(** * csv-campaign-processor: a shallow embedding and its checked properties

    The pipeline of the repository (parse -> generate links -> shorten ->
    render) is embedded function by function.  JavaScript strings are
    modelled as [string] (one [ascii] per code unit, so the model covers
    the code units below 256); plain JavaScript objects used as
    dictionaries are [gmap string _] together with the members every
    object inherits from [Object.prototype]; a [throw] is the [Throw]
    constructor of [result]. *)

From Stdlib Require Import ZArith Lia Ascii String DecimalString DecimalNat
  Sorted.
From stdpp Require Import gmap strings list.

Local Open Scope Z_scope.
Local Open Scope stdpp_scope.

(** ** Exceptions *)

Inductive result (A : Type) : Type :=
| Ok (a : A)
| Throw (message : string).
Arguments Ok {A} a.
Arguments Throw {A} message.

Definition bind {A B} (r : result A) (k : A -> result B) : result B :=
  match r with
  | Ok a => k a
  | Throw m => Throw m
  end.

Notation "'let!' x ':=' r 'in' k" := (bind r (fun x => k))
  (at level 10, x name, r at level 100, k at level 200).

(** ** JavaScript strings *)

Module JsString.

(** White space of [String.prototype.trim] and of the class [\s], among
    the code units below 256: TAB, LF, VT, FF, CR, SPACE and NBSP. *)
Definition is_space (c : ascii) : bool :=
  match c with
  | "009" | "010" | "011" | "012" | "013" | " " | "160" => true
  | _ => false
  end%char.

(** The class [\d]. *)
Definition is_digit (c : ascii) : bool :=
  let n := nat_of_ascii c in (48 <=? n)%nat && (n <=? 57)%nat.

Definition is_empty (s : string) : bool :=
  match s with
  | EmptyString => true
  | String _ _ => false
  end.

Fixpoint trimStart (s : string) : string :=
  match s with
  | EmptyString => EmptyString
  | String c s' => if is_space c then trimStart s' else s
  end.

Fixpoint trimEnd (s : string) : string :=
  match s with
  | EmptyString => EmptyString
  | String c s' =>
      let r := trimEnd s' in
      if is_space c && is_empty r then EmptyString else String c r
  end.

Definition trim (s : string) : string := trimEnd (trimStart s).

(** [s.replace(/\s+/g, ' ')]: every maximal run of white space becomes
    one space. *)
Fixpoint collapse_from (in_run : bool) (s : string) : string :=
  match s with
  | EmptyString => EmptyString
  | String c s' =>
      if is_space c
      then if in_run then collapse_from true s'
           else String " "%char (collapse_from true s')
      else String c (collapse_from false s')
  end.

Definition collapse_spaces (s : string) : string := collapse_from false s.

(** [s.replace(/\D/g, '')]. *)
Fixpoint digits (s : string) : string :=
  match s with
  | EmptyString => EmptyString
  | String c s' => if is_digit c then String c (digits s') else digits s'
  end.

(** [toLowerCase] on the code units below 256: A-Z and the Latin-1
    capitals (0xC0-0xDE without the multiplication sign 0xD7). *)
Definition lower_char (c : ascii) : ascii :=
  let n := nat_of_ascii c in
  if ((65 <=? n)%nat && (n <=? 90)%nat)
     || ((192 <=? n)%nat && (n <=? 222)%nat && negb (n =? 215)%nat)
  then ascii_of_nat (n + 32)
  else c.

Fixpoint toLowerCase (s : string) : string :=
  match s with
  | EmptyString => EmptyString
  | String c s' => String (lower_char c) (toLowerCase s')
  end.

(** [s.startsWith(p)]. *)
Definition startsWith (p s : string) : bool := String.prefix p s.

(** [s.includes(needle)]. *)
Fixpoint includes (needle s : string) : bool :=
  String.prefix needle s
  || match s with
     | EmptyString => false
     | String _ s' => includes needle s'
     end.

(** [parts.join(sep)]. *)
Fixpoint join (sep : string) (parts : list string) : string :=
  match parts with
  | [] => EmptyString
  | [p] => p
  | p :: rest => p +:+ sep +:+ join sep rest
  end.

Fixpoint repeat_char (c : ascii) (n : nat) : string :=
  match n with
  | O => EmptyString
  | S k => String c (repeat_char c k)
  end.

(** [s.padStart(n, c)] for a one-character filler. *)
Definition padStart (n : nat) (c : ascii) (s : string) : string :=
  repeat_char c (n - String.length s) +:+ s.

(** [n.toString()] for a non-negative integer. *)
Definition toString (n : nat) : string :=
  NilEmpty.string_of_uint (Nat.to_uint n).

(** [x || fallback] on strings: the empty string is falsy. *)
Definition or_else (x : option string) (fallback : string) : string :=
  match x with
  | Some (String c s) => String c s
  | _ => fallback
  end.

(** [GetSubstitution] of ECMAScript for a pattern without capture
    groups: in the replacement text [$$] stands for one dollar sign,
    [$&] for the matched text, [$`] for what precedes the match and
    [$'] for what follows it; every other character, a dollar sign
    followed by anything else included, stands for itself. *)
Fixpoint getSubstitution (matched before after repl : string) : string :=
  match repl with
  | EmptyString => EmptyString
  | String "$" (String "$" r) =>
      String "$" (getSubstitution matched before after r)
  | String "$" (String "&" r) =>
      matched +:+ getSubstitution matched before after r
  | String "$" (String "`" r) =>
      before +:+ getSubstitution matched before after r
  | String "$" (String "'" r) =>
      after +:+ getSubstitution matched before after r
  | String c r => String c (getSubstitution matched before after r)
  end%char.

Fixpoint drop (n : nat) (s : string) : string :=
  match n, s with
  | S k, String _ s' => drop k s'
  | _, _ => s
  end.

(** [s.replace(new RegExp(pat, 'g'), repl)] for a pattern [pat] that is
    a non-empty run of ordinary characters: the occurrences of [pat]
    are found from left to right without overlap and each is replaced
    by the expansion of [repl].  [before] is the text already scanned,
    [skip] the number of characters of the current match still to pass. *)
Fixpoint replace_from (pat repl before : string) (skip : nat) (s : string)
  : string :=
  match s with
  | EmptyString => EmptyString
  | String c s' =>
      let before' := before +:+ String c EmptyString in
      match skip with
      | S k => replace_from pat repl before' k s'
      | O =>
          if String.prefix pat s
          then getSubstitution pat before (drop (String.length pat) s) repl
               +:+ replace_from pat repl before' (String.length pat - 1) s'
          else String c (replace_from pat repl before' O s')
      end
  end.

Definition replaceAll (pat repl s : string) : string :=
  replace_from pat repl EmptyString O s.

(** Plain textual replacement, the reading of "exact-token
    find-and-replace": each occurrence of [pat] gives way to [repl]
    itself. *)
Fixpoint replace_literal_from (pat repl : string) (skip : nat) (s : string)
  : string :=
  match s with
  | EmptyString => EmptyString
  | String c s' =>
      match skip with
      | S k => replace_literal_from pat repl k s'
      | O =>
          if String.prefix pat s
          then repl +:+ replace_literal_from pat repl (String.length pat - 1) s'
          else String c (replace_literal_from pat repl O s')
      end
  end.

Definition replaceAllLiteral (pat repl s : string) : string :=
  replace_literal_from pat repl O s.

End JsString.

(** ** Plain objects used as dictionaries *)

Module JsObject.

(** The members an object literal inherits from [Object.prototype].
    Each of them is a function, except [__proto__], an accessor that
    yields [Object.prototype] itself: all are truthy. *)
Definition prototype_members : list string :=
  [ "constructor"; "__defineGetter__"; "__defineSetter__";
    "hasOwnProperty"; "__lookupGetter__"; "__lookupSetter__";
    "isPrototypeOf"; "propertyIsEnumerable"; "toString"; "valueOf";
    "__proto__"; "toLocaleString" ].

Inductive property (A : Type) : Type :=
| Own (a : A)
| Inherited (name : string)
| Undefined.
Arguments Own {A} a.
Arguments Inherited {A} name.
Arguments Undefined {A}.

(** [o[k]]: own properties first, then the prototype. *)
Definition get {A} (o : gmap string A) (k : string) : property A :=
  match o !! k with
  | Some a => Own a
  | None =>
      if bool_decide (k ∈ prototype_members) then Inherited k else Undefined
  end.

(** [o[k] = v] for a string [v]: the [__proto__] setter ignores a value
    that is not an object and no own property is created. *)
Definition set {A} (o : gmap string A) (k : string) (v : A) : gmap string A :=
  if bool_decide (k = "__proto__") then o else <[k := v]> o.

End JsObject.


(** A value a property read or an assignment can leave in a field that
    the data model types as a string: [null], a string, or a member
    inherited from [Object.prototype]. *)
Inductive js_value : Type :=
| JNull
| JStr (s : string)
| JInherited (name : string).

(** ** Records of the data model *)

(** A Prospect; [B] is the type of the [business_type] field. *)
Record ProspectOf (B : Type) : Type := mkProspect {
  p_id : string;
  p_company : string;
  p_city : string;
  p_phone : string;
  p_business_type : B;
  p_original_row : nat
}.
Arguments mkProspect {B}.
Arguments p_id {B}.
Arguments p_company {B}.
Arguments p_city {B}.
Arguments p_phone {B}.
Arguments p_business_type {B}.
Arguments p_original_row {B}.

Abbreviation Prospect := (ProspectOf string).

Record Metadata : Type := mkMetadata {
  m_prospect_id : string;
  m_business_type : string;
  m_site_index : nat;
  m_site_display_name : string;
  m_company : string
}.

# [WHAT YOU ARE ASKED TO DO]
Give back exactly the lines from the beginning of the records through the line containing "modelled as [string]", and only those.

# [SOLUTION TO THE EXERCISE]
(** * csv-campaign-processor: a shallow embedding and its checked properties

    The pipeline of the repository (parse -> generate links -> shorten ->
    render) is embedded function by function.  JavaScript strings are
    modelled as [string] (one [ascii] per code unit, so the model covers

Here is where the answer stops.